*THE PROBLEM*.
Tally the lines containing "lower" in this data. Respond with the tally alone.

*SUPPLIED DATA*.
(* ===== verification/Collector.v ===== *)
(** * Collector: one collection pass

    Models [crates/app-core/src/market/collector.rs]: fetch the region's snapshot,
    reduce it to one sample and one ladder per item, record both, and raise alerts.
    The store is any [PriceRepository] and the provider of snapshots is an argument
    ([CommodityProvider], whose implementation talks to the game's API); the sink
    collects what was published, with the name it was published under.

    The theorems are proved against [PriceRepositoryLaws], which the SQLite tables
    discharge: alerts about one item are never closer than the cooldown, every alert
    recorded is published once, and a snapshot recorded before raises nothing. *)
From Stdlib Require Import Ascii ZArith.
From stdpp Require Import prelude gmap sorting strings pretty.
From S2P Require Import Prelude Text F64 Time Role Node Job Store Market Catalog Depth Engine EngineLaws Alerts PriceStore AppError.

Module Collector.

Inductive Outcome :=
| NotModified
| NoActiveCatalog
| AlreadyRecorded
| Collected (samples : N) (written : N) (ladders : N) (alerts : list Alert).

#[global] Instance Outcome_eq_dec : EqDecision Outcome.
Proof. solve_decision. Defined.

Record Report := { rp_region : Region; rp_generated_at : Millis; rp_outcome : Outcome }.

(** [CommodityProvider::commodities]. *)
Abbreviation Provider := (Region -> list ItemId -> option Millis -> AppResult Snapshot).

(** The collector's own fields that are data. *)
Record Config := { catalog : Catalog; alert_rule : AlertRule; skip : list ItemKind.t }.

Definition tracked (self : Config) : list ItemId :=
  filter (fun i => ItemKind.is_commodity (ci_kind i) = true /\ ~ ci_kind i ∈ skip self) (c_items (catalog self)) ≫= item_ids.

(** The entry of a listing's item, grown by the listing. *)
Definition group_by_item (listings : list Listing) : gmap N (list Listing) :=
  group_by l_item id listings.

Definition reduce_item (region : Region) (at_ : Millis) (entry : ItemId * list Listing) : option (PriceSample * (ItemId * Ladder)) :=
  let '(item, group) := entry in
  let ladder := Ladder_of group in
  stats ← summarise group; Some (into_sample stats item region at_, (item, ladder)).

Definition summarise_all (region : Region) (at_ : Millis) (listings : list Listing) : list PriceSample * list (ItemId * Ladder) :=
  let all := omap (reduce_item region at_) (entries (group_by_item listings)) in (all.*1, all.*2).

Section collector.
Context {P : Type} `{PriceRepository P}.

(** The store and the sink. *)
Record World := { prices : P; published : list (Alert * string) }.

Variable self : Config.

(** One turn of the loop of [raise_alerts]: the alert it raised, if any. *)
Definition raise_one (now : Millis) (sample : PriceSample) (w : World) : AppResult (option Alert) * World :=
  match Catalog.index (catalog self) !! ps_item sample with
  | None => (Ok None, w)
  | Some entry =>
      match last_alert_at (ps_item sample) (ps_region sample) (prices w) with
      | Err e => (Err (AppError.Repo e), w)
      | Ok last =>
          if from_option (fun t => bool_decide (since now t < cooldown_ms (alert_rule self))) false last then (Ok None, w)
          else
            let window_start := now - lookback_ms (alert_rule self) in
            match history (ps_item sample) (ps_region sample) window_start (prices w) with
            | Err e => (Err (AppError.Repo e), w)
            | Ok history =>
                let baseline := filter (fun s => observed_at s <> observed_at sample) history in
                match evaluate (alert_rule self) sample baseline (ci_floor_copper entry) with
                | None => (Ok None, w)
                | Some alert =>
                    let '(r, p) := record_alert alert (prices w) in
                    match r with
                    | Err e => (Err (AppError.Repo e), {| prices := p; published := published w |})
                    | Ok _ =>
                        (Ok (Some alert),
                         {| prices := p; published := published w ++ [(alert, display_name entry (ps_item sample))] |})
                    end
                end
            end
      end
  end.

Fixpoint raise_loop (now : Millis) (samples : list PriceSample) (raised : list Alert) (w : World) : AppResult (list Alert) * World :=
  match samples with
  | [] => (Ok raised, w)
  | sample :: rest =>
      let '(r, w') := raise_one now sample w in
      match r with
      | Err e => (Err e, w')
      | Ok None => raise_loop now rest raised w'
      | Ok (Some alert) => raise_loop now rest (raised ++ [alert]) w'
      end
  end.

Definition raise_alerts (samples : list PriceSample) (now : Millis) (w : World) : AppResult (list Alert) * World :=
  raise_loop now samples [] w.

(** A missing Last-Modified is stamped with the clock. *)
Definition stamped (generated_at now : Millis) : Millis := if decide (generated_at = 0) then now else generated_at.

Definition collect (provider : Provider) (region : Region) (now : Millis) (w : World) : AppResult Report * World :=
  match last_observed region (prices w) with
  | Err e => (Err (AppError.Repo e), w)
  | Ok since =>
      match provider region (tracked self) since with
      | Err e => (Err e, w)
      | Ok Market.NotModified =>
          (Ok {| rp_region := region; rp_generated_at := default now since; rp_outcome := NotModified |}, w)
      | Ok (Fresh generated listings) =>
          let generated_at := stamped generated now in
          let '(samples, ladders) := summarise_all region generated_at listings in
          let '(r, p) := record_snapshot samples region generated_at ladders (prices w) in
          let w := {| prices := p; published := published w |} in
          match r with
          | Err e => (Err (AppError.Repo e), w)
          | Ok (written, ladder_rows) =>
              if decide (written = 0 /\ samples <> []) then
                (Ok {| rp_region := region; rp_generated_at := generated_at; rp_outcome := AlreadyRecorded |}, w)
              else
                let '(r, w) := raise_alerts samples generated_at w in
                match r with
                | Err e => (Err e, w)
                | Ok alerts =>
                    (Ok {| rp_region := region; rp_generated_at := generated_at;
                           rp_outcome := Collected (N.of_nat (length samples)) written ladder_rows alerts |}, w)
                end
          end
      end
  end.

(** A collector's life: the passes of its schedule, each with what the provider
    answered then. *)
Fixpoint run (passes : list (Provider * Region * Millis)) (w : World) : list (AppResult Report) * World :=
  match passes with
  | [] => ([], w)
  | (provider, region, now) :: rest =>
      let '(r, w') := collect provider region now w in
      let '(rs, w'') := run rest w' in (r :: rs, w'')
  end.

End collector.
Arguments World P : clear implicits.

(** ** What a pass writes *)

(** Identifiers of 32 bits and prices of 64. *)
Definition listing_ok (l : Listing) : Prop := l_item l <= u32_max /\ unit_price l < 2 ^ 64.

Lemma group_by_item_lookup listings i :
  group_by_item listings !! i = match filter (fun l => l_item l = i) listings with [] => None | g => Some g end.
Proof.
  unfold group_by_item. rewrite group_by_lookup. by rewrite list_fmap_id.
Qed.

Lemma quantile_price_bound l total percent : Forall listing_ok l -> quantile_price l total percent < 2 ^ 64.
Proof.
  intros Hl. unfold quantile_price. set (target := N.max _ _). clearbody target.
  destruct (quantile_scan target 0 l) as [c|] eqn:Hc.
  - revert Hc. generalize 0 as seen. induction Hl as [|x l [_ Hx] Hl IH]; [done|]. intros seen. cbn [quantile_scan].
    case_decide; [|apply IH]. by intros [= <-].
  - destruct (last l) as [x|] eqn:Hx; [|done]. apply last_Some_elem_of in Hx. rewrite Forall_forall in Hl. by apply Hl.
Qed.
(* ===== verification/Archive.v ===== *)
(** * Archive: expansion, patch and raid tier

    Models [crates/app-core/src/market/archive.rs] and the [archive] of
    [crates/app-core/src/market/release.rs]: the navigation built from the catalogues a
    visitor may see.  Catalogues of one expansion are merged newest first; patches are
    merged by key, tiers by identifier, each filed under the patch it names. *)
From Stdlib Require Import Ascii.
From stdpp Require Import prelude gmap sorting strings pretty.
From S2P Require Import Prelude Text Time Market Catalog Release.

Record ArchivedTier := {
  at_id : string; at_name : string; at_patch : string; at_opened : Millis; at_until : option Millis; at_season : option N;
  at_catalog : string; at_declared_by : list string }.

Record ArchivedPatch := {
  ap_patch : string; ap_name : string; ap_started : Millis; ap_until : option Millis; ap_catalogs : list string;
  ap_tiers : list ArchivedTier }.

Record ArchivedExpansion := {
  ae_slug : string; ae_name : string; ae_catalogs : list string; ae_collecting : bool; ae_from : Millis;
  ae_until : option Millis; ae_patches : list ArchivedPatch }.

Record Archive := { expansions : list ArchivedExpansion }.

(** ** Names *)
Definition is_alnum (c : ascii) : bool :=
  let n := N_of_ascii c in bool_decide (48 <= n <= 57 \/ 65 <= n <= 90 \/ 97 <= n <= 122).
Definition lower (c : ascii) : ascii :=
  let n := N_of_ascii c in if decide (65 <= n <= 90) then ascii_of_N (n + 32) else c.

(** A character outside ASCII is several bytes here and one [char] there; both leave
    a single dash. *)
Fixpoint slug_loop (ends_dash : bool) (name : string) : string :=
  match name with
  | EmptyString => ""
  | String c rest =>
      if is_alnum c then String (lower c) (slug_loop false rest)
      else if ends_dash then slug_loop true rest else String "-" (slug_loop true rest)
  end.

Fixpoint trim_start (s : string) : string :=
  match s with String c rest => if decide (c = "-"%char) then trim_start rest else s | EmptyString => "" end.
Fixpoint trim_end (s : string) : string :=
  match s with
  | EmptyString => ""
  | String c rest => match trim_end rest with
                     | EmptyString => if decide (c = "-"%char) then "" else String c ""
                     | r => String c r
                     end
  end.

Definition slug (name : string) : string := trim_end (trim_start (slug_loop false name)).

Example slug_examples : slug "The War Within" = "the-war-within" /\ slug " Midnight!" = "midnight".
Proof. vm_compute. done. Qed.

(** ** One expansion *)
Definition latest_patch (catalog : Catalog) : Millis := default Millis_ZERO (maxN (started_at <$> c_patches catalog)).

Definition declares (id : string) (c : Catalog) : bool := bool_decide (Exists (fun x => t_id x = id) (c_raid_tiers c)).

Definition opener (cs : list Catalog) (tier : RaidTier) : string :=
  let declaring := filter (fun c => declares (t_id tier) c = true) cs in
  let opened := find_first (fun c => match current_tier c with
                                     | Some latest => bool_decide (t_id latest = t_id tier) | None => false end) declaring in
  match opened with
  | Some c => c_id c
  | None => match last declaring with Some c => c_id c | None => "" end
  end.

(** The entry of a patch's key: made on first sight, then told each catalogue once. *)
Definition add_patch (cid : string) (m : gmap string ArchivedPatch) (p : Patch) : gmap string ArchivedPatch :=
  let entry := default {| ap_patch := p_patch p; ap_name := p_name p; ap_started := started_at p; ap_until := None;
                          ap_catalogs := []; ap_tiers := [] |} (m !! p_patch p) in
  <[p_patch p := if decide (cid ∈ ap_catalogs entry) then entry
                 else {| ap_patch := ap_patch entry; ap_name := ap_name entry; ap_started := ap_started entry;
                         ap_until := ap_until entry; ap_catalogs := ap_catalogs entry ++ [cid]; ap_tiers := ap_tiers entry |}]> m.

Definition merge_patches (cs : list Catalog) : gmap string ArchivedPatch :=
  foldl (fun m c => foldl (add_patch (c_id c)) m (c_patches c)) ∅ cs.

(** [retain] with the identifiers seen so far. *)
Fixpoint distinct_tiers (seen : list string) (tiers : list RaidTier) : list RaidTier :=
  match tiers with
  | [] => []
  | x :: rest => if decide (t_id x ∈ seen) then distinct_tiers seen rest else x :: distinct_tiers (seen ++ [t_id x]) rest
  end.

Definition merged_tiers (cs : list Catalog) : list RaidTier :=
  distinct_tiers [] (sort_by_key opened_at (cs ≫= c_raid_tiers)).
(* ===== verification/FragmentCache.v ===== *)
(** * FragmentCache: rendered fragments, bounded and built once

    Models [crates/app-web/src/fragment_cache.rs].  [FragmentKey_new] is the text a
    fragment is filed under and the tag it is revalidated by.  [get_or_build] takes the
    lock once, to find or add the key's cell and to drop the oldest entries, and then
    waits on the cell; its steps interleave freely with those of other requests
    ([cache_step]): a waiting request may be the one that builds, only one builds a cell
    at a time, a failed or abandoned build leaves the cell empty for the next.

    Cells are [Arc]s: a cell dropped from the map lives on for those who hold it, so the
    model keeps them in a store of their own and names them by number. *)
From Stdlib Require Import Ascii.
From stdpp Require Import prelude gmap strings pretty relations.
From S2P Require Import Prelude Text Market.

Definition CAPACITY : nat := 512.

(** ** Keys *)
Record FragmentId := {
  fi_route : string; fi_version : option N; fi_catalog : string; fi_region : string; fi_baseline_days : N; fi_realm : string;
  fi_locale : string; fi_group : option string }.

Definition version_text (v : option N) : string := match v with Some v => pretty v | None => "-" end.

Definition FragmentKey_new (f : FragmentId) : string :=
  join "|"%char [fi_route f; "v" +:+ version_text (fi_version f); fi_catalog f; fi_region f;
                 pretty (fi_baseline_days f) +:+ "d"; fi_realm f; fi_locale f; default "*" (fi_group f)].

Definition quote : string := String (ascii_of_N 34) EmptyString.
Definition etag (key : string) : string := quote +:+ key +:+ quote.

(** ** The cache *)

(** A [OnceCell]: [c_key] records the key it was made for, [c_builder] who is building. *)
Record Cell := { c_key : string; c_value : option string; c_builder : option N }.

Record Inner := { entries : gmap string nat; order : list string }.

(** [while order.len() > CAPACITY]: the oldest goes first. *)
Fixpoint evict (order : list string) (entries : gmap string nat) : Inner :=
  match order with
  | oldest :: rest =>
      if decide (CAPACITY < length order)%nat then evict rest (delete oldest entries)
      else {| entries := entries; order := order |}
  | [] => {| entries := entries; order := [] |}
  end.

(** The locked part of [get_or_build]: the cell of the key, which may be the [fresh] one. *)
Definition find_cell (inner : Inner) (key : string) (fresh : nat) : nat * bool * Inner :=
  match entries inner !! key with
  | Some cell => (cell, false, inner)
  | None => (fresh, true, evict (order inner ++ [key]) (<[key := fresh]> (entries inner)))
  end.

*SOLUTION TO THIS TASK*.
2